START DATA TO EXAMINE

(** * Object tracker of hector_worldmodel: a shallow embedding

    The development follows
    [hector_worldmodel/object_tracker/src/object_tracker.cpp]: the callbacks
    [sysCommandCb], [imagePerceptCb], [posePerceptCb], [setObjectStateCb],
    [addObjectCb] and the helpers [mapToNextObstacle], [transformPose] and
    [publishModel] are written as functions from the state of the tracker to
    its next state and the list of the messages it published.

    Scalars.  The C++ code computes with [float] and [double].  They are the
    formats binary32 and binary64 of IEEE 754, with the operations of the
    specification of floating-point arithmetic of the Standard Library
    ([SpecFloat]): every operation rounds to nearest, ties to even,
    overflows to an infinity, and zero is signed.  A NaN carries no payload.
    Each C++ expression is evaluated in the format of its type, operation by
    operation and in its order, a [float] operand of a [double] operation
    being promoted first; no operations are fused.

    Pointers.  An [ObjectPtr] into the model is the place of the object in
    the list of the objects; a setter called through it rewrites the object
    at that place.

    Collaborators.  The services, tf and the clock are given to a callback as
    the answers they return while it runs.  The mutex of the model is not
    modelled: one callback runs at a time. *)

From Stdlib Require Import ZArith QArith Qcanon Field Lia SpecFloat.
From stdpp Require Import gmap strings list fin_maps.

(** ** Scalars *)

(** A binary format: the number of bits of the mantissa, the implicit one
    included, and the exponent of the infinities. *)
Record format : Type := { prec : Z; emax : Z }.

Definition binary32 : format := {| prec := 24; emax := 128 |}.
Definition binary64 : format := {| prec := 53; emax := 1024 |}.

(** A number of a format. *)
Inductive fp (f : format) : Type := FP (x : spec_float).
Arguments FP {f} x.

Definition value {f : format} (a : fp f) : spec_float := let 'FP x := a in x.

Abbreviation float := (fp binary32).
Abbreviation double := (fp binary64).

Definition fneg {f : format} (a : fp f) : fp f := FP (SFopp (value a)).

Definition fadd {f : format} (a b : fp f) : fp f :=
  FP (SFadd (prec f) (emax f) (value a) (value b)).

Definition fsub {f : format} (a b : fp f) : fp f :=
  FP (SFsub (prec f) (emax f) (value a) (value b)).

END DATA TO EXAMINE

• WHAT THE EXERCISE ASKS:
Go through the listing, find each line with the word "operations", and copy it.

• PROBLEM SOLUTION:
    formats binary32 and binary64 of IEEE 754, with the operations of the
    being promoted first; no operations are fused.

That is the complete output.